Abstract

Being deployed without one's home unit (individual-augmentee) and low perceived deployment preparedness are risk factors for mental health symptoms and substance use in male service members. However, these relationships have not been examined specifically in U.S. servicewomen. This study sought to fill this gap by examining associations between augmentee status and deployment stress preparedness (independent variables) and depression, probable post-traumatic stress disorder (PTSD), and binge drinking (dependent variables) in a sample of U.S. servicewomen. A community sample of service women from the Midwest, including both veterans and those serving at the time of data collection (N=991), completed structured telephone interviews. Logistic regression was used to examine associations between augmentee status, deployment stress preparedness, and the likelihood of reporting depression, probable PTSD, and binge drinking after controlling for covariates.
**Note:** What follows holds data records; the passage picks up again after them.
(** [a <= b] on strings: the order of the code points. *)
Fixpoint str_le (a b : pystr) : bool :=
  match a, b with
  | [], _ => true
  | _ :: _, [] => false
  | x :: a', y :: b' =>
    if (x <? y)%N then true
    else if (y <? x)%N then false
    else str_le a' b'
  end.

(** [a <= b] on two numbers or on two strings. *)
Definition value_le (a b : value) : bool :=
  match a, b with
  | VStr s, VStr t => str_le s t
  | _, _ => qle (number_of a) (number_of b)
  end.

(** [sorted(l)] for a list without equal elements: numbers are ordered
    among themselves, strings among themselves, and every other
    comparison that a sort of two or more elements has to make raises
    [TypeError]. *)
Definition py_sorted (l : list value) : result (list value) :=
  if forallb is_number l || forallb is_string l
  then Ok (merge_sort (λ a b, value_le a b) l)
  else match l with
       | [] | [_] => Ok l
       | _ => Raise TypeError
       end.

Record histogram_info := {
  hist_field : pystr;
  hist_bins : Z;
  hist_total_count : Z;
  hist_mechanism : pystr;
  hist_epsilon : Q
}.

Section Histogram.

Context `{NoiseRuntime}.

(** [[record[field] for record in data
      if field in record and record[field] is not None]] *)
Definition raw_values (data : list row) (field : pystr) : list value :=
  omap (λ r : row, match r !! field with
                   | Some VNone | None => None
                   | Some v => Some v
                   end) data.

(** [{bin_val: 0 for bin_val in bins}], then one count for each value
    that is a key. *)
Definition true_histogram (bins values : list value) : list (value * Z) :=
  foldl (λ d v, match vdict_get v d with
                | Some count => vdict_set v (count + 1) d
                | None => d
                end)
        (foldl (λ d bin_val, vdict_set bin_val 0 d) [] bins)
        values.

Definition query_histogram (data : list row) (field : pystr)
  (bins : option (list value)) (mechanism : pystr)
  : M (list (value * Z) * query_info histogram_info) :=
  let values := raw_values data field in
  match values with
  | [] => ret ([], QueryError (u8 "No valid data"))
  | _ =>
    let! bins :=
      match bins with
      | None => lift (py_sorted (py_set values))
      | Some bins => ret bins
      end in
    let true_histogram := true_histogram bins values in
    let sensitivity := 1%Q in
    let! noisy_histogram :=
      mfold (λ noisy_histogram '(bin_val, count),
               let! noisy_count :=
                 query_noise mechanism (inject_Z count) sensitivity in
               let noisy_count := Z.max 0 (py_round noisy_count) in
               ret (vdict_set bin_val noisy_count noisy_histogram))
            true_histogram [] in
    let! s := get_self in
    ret (noisy_histogram,
         QueryInfo {| hist_field := field;
                      hist_bins := Z.of_nat (length bins);
                      hist_total_count :=
                        foldl Z.add 0 (map snd true_histogram);
                      hist_mechanism := mechanism;
                      hist_epsilon := self_epsilon s |})
  end.

End Histogram.

(** ** Names used in the statements *)

(** The field names for which [apply_generalization] has a dedicated
    routine. *)
Definition dedicated_fields : list pystr :=
  map u8 ["revenue_2023"; "domestic_market_share"; "r_and_d_ratio";
          "chain_stage"; "headquarters"; "sensitivity_level"]%string.

(** A method call that leaves the attributes of the instance as they
    were, whether it returns or raises. *)
Definition keeps_self {A} (m : M A) : Prop :=
  ∀ w, self (m w).2 = self w.

(** [lo <= x <= hi] *)
Definition within (lo hi x : Q) : Prop := (lo <= x ∧ x <= hi)%Q.

(** [generalization_levels or {qi: 1 for qi in quasi_identifiers}]: the
    levels [anonymize] starts from. *)
Definition initial_levels (quasi_identifiers : list pystr)
  (generalization_levels : option (gmap pystr Z)) : gmap pystr Z :=
  match generalization_levels with
  | Some levels =>
    if bool_decide (levels = ∅)
    then list_to_map (map (λ qi, (qi, 1)) quasi_identifiers)
    else levels
  | None => list_to_map (map (λ qi, (qi, 1)) quasi_identifiers)
  end.

(** What [privatize_enterprise_data] makes of one record under the
    attributes [s]: a field outside [numeric_fields], and a field that is
    missing or [None], is as in the record; every other field of
    [numeric_fields] holds a float, which lies within the bounds of the
    field when the table has bounds [(lo, hi)] with [lo <= hi] for it. *)
Definition noised_copy (s : DifferentialPrivacyService)
  (numeric_fields : list pystr) (record private_record : row) : Prop :=
  ∀ field,
    (field ∉ numeric_fields ∨ record !! field = None
     ∨ record !! field = Some VNone →
     private_record !! field = record !! field)
    ∧ (∀ v, field ∈ numeric_fields → record !! field = Some v →
            v ≠ VNone →
            ∃ q, private_record !! field = Some (VFloat q)
                 ∧ ∀ lo hi, field_bounds s !! field = Some (lo, hi) →
                            (lo <= hi)%Q → within lo hi q).

(** ** A runtime for the examples

    The examples below run the services on concrete data. Their runtime
    reads the ASCII digits as decimal digits and parses the plain
    decimal numerals (digits, with an optional point and fraction,
    surrounded by white space); none of the examples converts another
    numeral, and none prints a float. The noise of the examples is the
    constant sequence of draws equal to [-1]; their square root and
    logarithm are the identity, which has the sign of the real functions
    at the arguments the examples reach, the only thing the outcome of a
    mechanism depends on besides the draw; their mean and rounding of
    NumPy floats are the exact ones. *)

Definition ascii_digit (c : N) : option N :=
  if ((48 <=? c) && (c <=? 57))%N then Some (c - 48)%N else None.

Definition digits_runtime : PyRuntime :=
  {| float_parse := λ _, None;
     float_repr := λ _, [];
     digit_val := ascii_digit |}.

Definition plain_decimal (s : pystr) : option Q :=
  match @match_number digits_runtime (strip s) with
  | Some (q, []) => Some q
  | _ => None
  end.

Definition example_runtime : PyRuntime :=
  {| float_parse := plain_decimal;
     float_repr := λ _, [];
     digit_val := ascii_digit |}.

Definition example_noise : NoiseRuntime :=
  {| np_random_laplace := λ _ _, (-1)%Q;
     np_random_normal := λ _ _, (-1)%Q;
     math_sqrt := λ x, x;
     math_log := λ x, x;
     np_mean := mean_Q;
     np_round4 := round4 |}.

(** A fresh instance with the default [epsilon] and [delta], before
    any draw. *)
Definition example_world : world :=
  {| self := __init__ 1 (1 # 100000); draws := 0 |}.

Definition example_ratios : list row :=
  [ {[ u8 "r_and_d_ratio" := VFloat (5 # 100) ]};
    {[ u8 "r_and_d_ratio" := VFloat (12 # 100) ]} ].

(** Bounds for a ratio kept as a fraction, the lower one below the
    fourth decimal. *)
Definition example_bounds : gmap pystr (Q * Q) :=
  {[ u8 "r_and_d_ratio" := (4 # 100000, 3 # 10)%Q ]}.

(** The state that a call with [example_bounds] leaves behind. *)
Definition example_world_after : world :=
  (@privatize_enterprise_data example_runtime example_noise
     example_ratios [u8 "r_and_d_ratio"] (u8 "laplace")
     (Some example_bounds) example_world).2.

(** Two revenues near the two ends of the float range, as ints, and
    the same records with the revenue generalized to an interval. *)
Definition example_extremes : list row :=
  [ {[ u8 "revenue_2023" := VInt (10 ^ 308) ]};
    {[ u8 "revenue_2023" := VInt (- 10 ^ 308) ]} ].

Definition example_intervals : list row :=
  [ {[ u8 "revenue_2023" := VStr (u8 "0-5") ]};
    {[ u8 "revenue_2023" := VStr (u8 "0-5") ]} ].

(** An interval whose upper end has 400 digits. *)
Definition example_wide_intervals : list row :=
  [ {[ u8 "revenue_2023" := VStr (u8 "0-" ++ replicate 400 57%N) ]};
    {[ u8 "revenue_2023" := VStr (u8 "0-" ++ replicate 400 57%N) ]} ].

(** The two revenues and an ordinary one. *)
Definition example_revenues : list row :=
  example_extremes ++ [ {[ u8 "revenue_2023" := VInt 2 ]} ].

(** A revenue beyond the float range. *)
Definition example_beyond : list row :=
  [ {[ u8 "revenue_2023" := VInt (10 ^ 400) ]} ].

Definition example_people : list row :=
  [ {[ u8 "name" := VStr (u8 "abcdef"); u8 "city" := VStr (u8 "Oslo") ]};
    {[ u8 "name" := VStr (u8 "abcxyz"); u8 "city" := VStr (u8 "Oslo") ]} ].

(** * Properties *)

(** ** Inversion of the exception monads *)

Lemma rbind_Ok {A B} (r : result A) (f : A → result B) b :
  rbind r f = Ok b → ∃ a, r = Ok a ∧ f a = Ok b.
Proof. destruct r as [a|e]; simpl; [eauto | discriminate]. Qed.

Lemma bind_Ok {A B} (m : M A) (f : A → M B) w b w' :
  bind m f w = (Ok b, w') →
  ∃ a w1, m w = (Ok a, w1) ∧ f a w1 = (Ok b, w').
Proof.
  unfold bind. destruct (m w) as [[a|e] w1]; [eauto | discriminate].
Qed.

Ltac inv_rbind H :=
  let a := fresh "a" in
  let Ha := fresh "Ha" in
  apply rbind_Ok in H; destruct H as (a & Ha & H).


(** ** K-anonymity of the output of [anonymize] *)

Section KAnonymityInvariant.

Context `{PyRuntime}.
Variable k : Z.

Lemma min_list_Z_le_init (l : list Z) x : min_list_Z x l ≤ x.
Proof.
  unfold min_list_Z. revert x.
  induction l as [|y l IH]; intros x; simpl; [lia|].
  specialize (IH (Z.min x y)). lia.
Qed.

Lemma min_list_Z_lower_bound (l : list Z) x :
  Forall (λ y, min_list_Z x l ≤ y) l.
Proof.
  unfold min_list_Z. revert x.
  induction l as [|y l IH]; intros x; constructor; simpl.
  - pose proof (min_list_Z_le_init l (Z.min x y)) as Hle.
    unfold min_list_Z in Hle. lia.
  - apply IH.
Qed.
Findings showed that U.S. servicewomen in the Reserve/Guard who deployed as individual-augmentees were more likely to screen positive for depression, report probable PTSD, and disclose recent binge drinking than servicewomen in the Reserve/Guard deployed with their home unit. Also, among servicewomen deployed as individual-augmentees, those in the Reserve/Guard were more likely to report binge drinking than servicewomen in the active component. No statistically significant associations between deployment stress preparedness and mental health symptoms or binge drinking were observed. Servicewomen in the Reserve/Guard who deployed as individual-augmentees may be at increased risk for depression, probable PTSD, and hazardous drinking when compared with their active component and Reserve/Guard peers deployed with their home units.